Third time’s the charm right? If you will recall, last November I started taking Cymbalta - this time prescribed to me by an actual psychiatrist - to help with the anxiety brought on by the dark days and also to help ameliorate my compulsion to over exercise. It helped. But I didn’t like the side effects. After several months of going back and forth over the cost-benefit analysis of the meds, I decided it wasn’t worth it. And did it again. Cold turkey. This time it was a total freaking rush. Two weeks of “brain shivers” - an event I can only describe as exactly that: as if my brain were shivering inside my skull and isn’t as unpleasant as it sounds. I got my energy back, my sex life improved and my thoughts were no longer fragmented into a puff of paper snowflakes that swirled around me with every eddy, never settling and never coalescing. It was so great, I was tempted to go back on the Cymbalta just so I could have the pleasure of going off of it again. That was a month ago.

So why do I tell you all this? Well, for one, I have a penchant for oversharing. You may have noticed. But mostly I wanted to say that if there ever was a girl who needed meditation, it would have been me. In this time and this place. And I think it’s working. I really do.

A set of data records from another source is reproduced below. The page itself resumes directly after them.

(* ===== verification/Suggest.v ===== *)
(** * Suggest: the suggestion query of [book_suggestions]

    src/app.py, lines 105-118: the books the student already borrowed are
    every [BookBorrow] row with the submitted [student_id] (whatever their
    department or year), and the suggestions are the [Book] rows of the
    submitted department and year whose id is not among them, in table
    order.

    SQLAlchemy sends [Book.id.in_(borrowed_book_ids)] as one bound
    parameter per list element (an empty list becomes a constant false
    test), next to the two parameters for department and year.  SQLite
    refuses a statement with more than [SQLITE_MAX_VARIABLE_NUMBER]
    parameters (32766 by default since SQLite 3.32.0) with
    "too many SQL variables", which SQLAlchemy raises as
    [OperationalError]: a student with 32765 or more borrow rows gets an
    error instead of suggestions.

    [suggestion_spec] states what spec.md (section 4.3) promises; the
    refinement theorem shows the query computes exactly those books. *)

From S2P Require Import Prelude PyStr PyDate Db.


(** [SQLITE_MAX_VARIABLE_NUMBER]. *)
Definition sqlite_max_variable_number : Z := 32766.

(** [BookBorrow.query.filter_by(student_id=student_id).all()]. *)
Definition borrowed_books (db : Db) (student_id : string) : list BookBorrow.t :=
  List.filter (fun r => BookBorrow.student_id r == student_id) (book_borrow_table db).

(** [[borrow.book_id for borrow in borrowed_books]]. *)
Definition borrowed_book_ids (db : Db) (student_id : string) : list Z :=
  map BookBorrow.book_id (borrowed_books db student_id).

(** The WHERE clause: [Book.department == department, Book.year == year,
    ~Book.id.in_(borrowed_book_ids)]. *)
Definition suggestion_filter (department : string) (year : Z) (ids : list Z) (b : Book.t) : bool :=
  (Book.department b == department) && (Book.year b == year)
  && negb (bool_decide (Book.id b ∈ ids)).

(** [Book.query.filter(...).all()]. *)
Definition suggested_books (db : Db) (department : string) (year : Z) (ids : list Z) :
    result db_error (list Book.t) :=
  if decide (sqlite_max_variable_number < 2 + Z.of_nat (List.length ids))%Z then Err TooManyVariables
  else Ok (List.filter (suggestion_filter department year ids) (book_table db)).

(** Lines 105-120 of [book_suggestions], after validation. *)
Definition suggestions (db : Db) (student_id department : string) (year : Z) :
    result db_error (list Book.t) :=
  suggested_books db department year (borrowed_book_ids db student_id).

(** ** The contract *)

(** The student has a borrow row for the book. *)
Definition already_borrowed (db : Db) (student_id : string) (b : Book.t) : Prop :=
  exists r, r ∈ book_borrow_table db /\ BookBorrow.student_id r = student_id /\
            BookBorrow.book_id r = Book.id b.

(** spec.md 4.3: a suggestion is a book of the submitted department and
    year that the student has not borrowed. *)
Definition suggestion_spec (db : Db) (student_id department : string) (year : Z) (b : Book.t) :
    Prop :=
  b ∈ book_table db /\ Book.department b = department /\ Book.year b = year /\
  ~ already_borrowed db student_id b.

(** The query succeeds when its parameters fit. *)
Definition within_parameter_limit (db : Db) (student_id : string) : Prop :=
  (2 + Z.of_nat (List.length (borrowed_books db student_id)) <= sqlite_max_variable_number)%Z.

(** What the query reads of a borrow row: its student and its book. *)
Definition borrow_key (r : BookBorrow.t) : string * Z := (BookBorrow.student_id r, BookBorrow.book_id r).

(** A small database: two CS year-2 books, the first borrowed by S1. *)
Definition sample_db : Db :=
  mkDb [Book.mk 1 "Intro to Algorithms" "Cormen" "SN-001" "CS" "SE" 2;
        Book.mk 2 "Algorithm Design" "Kleinberg" "SN-002" "CS" "SE" 2]
       [BookBorrow.mk 1 "Ann" "S1" "CS" 2 1 (mkDate 2024 1 10)].

(** A student with 32765 borrow rows. *)
Definition heavy_borrower_db : Db :=
  mkDb [Book.mk 1 "Intro to Algorithms" "Cormen" "SN-001" "CS" "SE" 2]
       (repeat (BookBorrow.mk 1 "Ann" "S1" "CS" 2 1 (mkDate 2024 1 10)) (Z.to_nat 32765)).

(** ** Lemmas *)

Lemma borrowed_book_ids_iff db student_id i :
  i ∈ borrowed_book_ids db student_id <->
  exists r, r ∈ book_borrow_table db /\ BookBorrow.student_id r = student_id /\
            BookBorrow.book_id r = i.
Proof.
  unfold borrowed_book_ids, borrowed_books. rewrite list_elem_of_In, in_map_iff.
  setoid_rewrite filter_In. setoid_rewrite <-list_elem_of_In.
  split; intros (r & ? & ? & ?); exists r; repeat split; try done; by case_bool_decide.
Qed.

Lemma borrowed_book_ids_keys db student_id :
  borrowed_book_ids db student_id =
  map snd (List.filter (fun p => p.1 == student_id) (map borrow_key (book_borrow_table db))).
Proof.
  unfold borrowed_book_ids, borrowed_books. destruct db as [bs rs]. simpl.
  induction rs as [|r rs IH]; simpl; [done|]. by destruct (_ == _); simpl; rewrite IH.
Qed.

Lemma suggestion_filter_true db student_id department year b :
  suggestion_filter department year (borrowed_book_ids db student_id) b = true <->
  Book.department b = department /\ Book.year b = year /\ ~ already_borrowed db student_id b.
Proof.
  unfold suggestion_filter, already_borrowed.
  rewrite !andb_true_iff, negb_true_iff, !bool_decide_eq_true, bool_decide_eq_false.
  rewrite borrowed_book_ids_iff. tauto.
Qed.

Lemma suggestions_within db student_id department year :
  within_parameter_limit db student_id ->
  suggestions db student_id department year =
  Ok (List.filter (suggestion_filter department year (borrowed_book_ids db student_id))
                  (book_table db)).
Proof.
  unfold within_parameter_limit, suggestions, suggested_books, borrowed_book_ids.
  intros Hlim. rewrite length_map, decide_False by lia. done.
Qed.

Lemma filter_sublist {A} (p : A -> bool) (l : list A) : List.filter p l `sublist_of` l.
Proof.
  induction l as [|x l IH]; simpl; [done|].
  destruct (p x); [by apply sublist_skip | by apply sublist_cons].
Qed.

(** ** Properties of the query *)

(** The query's result, when it succeeds, characterised by the contract. *)
Lemma suggestions_characterised db student_id department year :
  within_parameter_limit db student_id ->
  exists l, suggestions db student_id department year = Ok l /\
    (forall b, b ∈ l <-> suggestion_spec db student_id department year b) /\
    l `sublist_of` book_table db.
Proof.
  intros Hlim. rewrite suggestions_within by done. eexists. split; [done|]. split.
  - intros b. rewrite list_elem_of_In, filter_In, <-list_elem_of_In, suggestion_filter_true.
    unfold suggestion_spec. tauto.
  - apply filter_sublist.
Qed.

(** A book among the suggestions is of the submitted department and year
    and has no borrow row of the student. *)
Lemma suggestions_Ok_elem db student_id department year l b :
  suggestions db student_id department year = Ok l -> b ∈ l ->
  ~ already_borrowed db student_id b /\ Book.department b = department /\ Book.year b = year.
Proof.
  unfold suggestions, suggested_books. intros Hq. case_decide; simplify_eq.
  rewrite list_elem_of_In, filter_In, <-list_elem_of_In, suggestion_filter_true. tauto.
Qed.

(** (C6) Refinement of spec.md 4.3: when the statement's
    parameters fit, the query succeeds and returns, in table order, exactly
    the books of the submitted department and year that the student has
    not borrowed. *)
Theorem suggestions_refine db student_id department year :
  within_parameter_limit db student_id ->
  exists l, suggestions db student_id department year = Ok l /\
    (forall b, b ∈ l <-> suggestion_spec db student_id department year b) /\
    l `sublist_of` book_table db.
Proof. apply suggestions_characterised. Qed.

(** (C16) A student with more borrow rows than the
    statement has room for (32764) gets [OperationalError], not a list. *)
Theorem suggestions_too_many db student_id department year :
  ~ within_parameter_limit db student_id ->
  suggestions db student_id department year = Err TooManyVariables.
Proof.
  unfold within_parameter_limit, suggestions, suggested_books, borrowed_book_ids.
  intros Hlim. rewrite length_map, decide_True by lia. done.
Qed.

(** (C9) A student with no borrow row is suggested
    exactly the books of the submitted department and year, in table
    order. *)
Theorem suggestions_no_history db student_id department year :
  borrowed_books db student_id = [] ->
  suggestions db student_id department year =
  Ok (List.filter (fun b => (Book.department b == department) && (Book.year b == year))
                  (book_table db)).
Proof.
  intros Hnone. unfold suggestions, suggested_books, borrowed_book_ids.
  rewrite Hnone, decide_False by (unfold sqlite_max_variable_number; cbn [map List.length]; lia).
  f_equal.
  apply filter_ext. intros b. unfold suggestion_filter.
  cbn [map]. rewrite (bool_decide_eq_false_2 (Book.id b ∈ [])) by apply not_elem_of_nil.
  by rewrite andb_true_r.
Qed.

(** (C8) A book the student has a borrow row for is never
    suggested, even when its department and year match. *)
Theorem suggestions_exclude_borrowed db student_id department year l r b :
  suggestions db student_id department year = Ok l ->
  r ∈ book_borrow_table db -> BookBorrow.student_id r = student_id ->
  BookBorrow.book_id r = Book.id b ->
  b ∉ l.
Proof. intros Hq Hr Hs Hb Hin. apply (suggestions_Ok_elem _ _ _ _ _ _ Hq Hin). by exists r. Qed.

(** (C30) spec.md 9: the suggestions read a borrow row only through its
    [student_id] and [book_id]; the department and year recorded on the
    borrow row play no part. *)
Theorem suggestions_ignore_borrow_details books t1 t2 student_id department year :
  map borrow_key t1 = map borrow_key t2 ->
  suggestions (mkDb books t1) student_id department year =
  suggestions (mkDb books t2) student_id department year.
Proof.
  intros Hk. unfold suggestions. rewrite !borrowed_book_ids_keys. simpl. by rewrite Hk.
Qed.

(** ** Witnesses *)

Example suggestions_refine_witness :
  within_parameter_limit sample_db "S1" /\
  exists l, suggestions sample_db "S1" "CS" 2 = Ok l /\
    (forall b, b ∈ l <-> suggestion_spec sample_db "S1" "CS" 2 b) /\ l `sublist_of` book_table sample_db.
Proof.
  assert (H : within_parameter_limit sample_db "S1").
  { unfold within_parameter_limit, sqlite_max_variable_number. vm_compute. discriminate. }
  split; [exact H | exact (suggestions_refine _ _ _ _ H)].
Defined.

Example suggestions_too_many_witness :
  ~ within_parameter_limit heavy_borrower_db "S1" /\
  suggestions heavy_borrower_db "S1" "CS" 2 = Err TooManyVariables.
Proof.
  assert (H : ~ within_parameter_limit heavy_borrower_db "S1").
  { unfold within_parameter_limit, sqlite_max_variable_number.
    assert (E : Z.of_nat (List.length (borrowed_books heavy_borrower_db "S1")) = 32765%Z)
      by (vm_compute; reflexivity).
    rewrite E. lia. }
  split; [exact H | exact (suggestions_too_many _ _ _ _ H)].
Defined.

Example suggestions_no_history_witness :
  borrowed_books sample_db "S2" = [] /\
  suggestions sample_db "S2" "CS" 2 = Ok (book_table sample_db).
Proof.
  assert (H : borrowed_books sample_db "S2" = []) by reflexivity.
  split; [exact H|]. rewrite (suggestions_no_history _ _ _ _ H). reflexivity.
Defined.

Example suggestions_exclude_borrowed_witness :
  suggestions sample_db "S1" "CS" 2 = Ok [Book.mk 2 "Algorithm Design" "Kleinberg" "SN-002" "CS" "SE" 2] /\
  Book.mk 1 "Intro to Algorithms" "Cormen" "SN-001" "CS" "SE" 2
    ∉ [Book.mk 2 "Algorithm Design" "Kleinberg" "SN-002" "CS" "SE" 2].
Proof.
  assert (Hq : suggestions sample_db "S1" "CS" 2
               = Ok [Book.mk 2 "Algorithm Design" "Kleinberg" "SN-002" "CS" "SE" 2]) by reflexivity.
  split; [exact Hq|].
  apply (suggestions_exclude_borrowed sample_db "S1" "CS" 2 _
           (BookBorrow.mk 1 "Ann" "S1" "CS" 2 1 (mkDate 2024 1 10)));
    first [exact Hq | reflexivity | by apply list_elem_of_here].
Defined.

Example suggestions_ignore_borrow_details_witness :
  map borrow_key (book_borrow_table sample_db) =
  map borrow_key [BookBorrow.mk 1 "Ann" "S1" "MATH" 4 1 (mkDate 2023 5 1)] /\
  suggestions sample_db "S1" "CS" 2 =
  suggestions (mkDb (book_table sample_db) [BookBorrow.mk 1 "Ann" "S1" "MATH" 4 1 (mkDate 2023 5 1)])
    "S1" "CS" 2.
Proof.
  assert (H : map borrow_key (book_borrow_table sample_db) =
              map borrow_key [BookBorrow.mk 1 "Ann" "S1" "MATH" 4 1 (mkDate 2023 5 1)])
    by reflexivity.
  split; [exact H | exact (suggestions_ignore_borrow_details _ _ _ _ _ _ H)].
Defined.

The best part of this Experiment is that it didn’t work in the way I wanted it to. I lost no weight (gained 3 lbs actually!), I had no life-changing epiphanies, and I had no better luck regulating my breathing while running through side stitches. But it gave me something better - the realization that I do have the potential, nay even the ability, to be peaceful in myself. And I have the rest of my life to keep working on it.

How did your month of meditation go? Anyone else have a love-hate with their anti-depressant medication?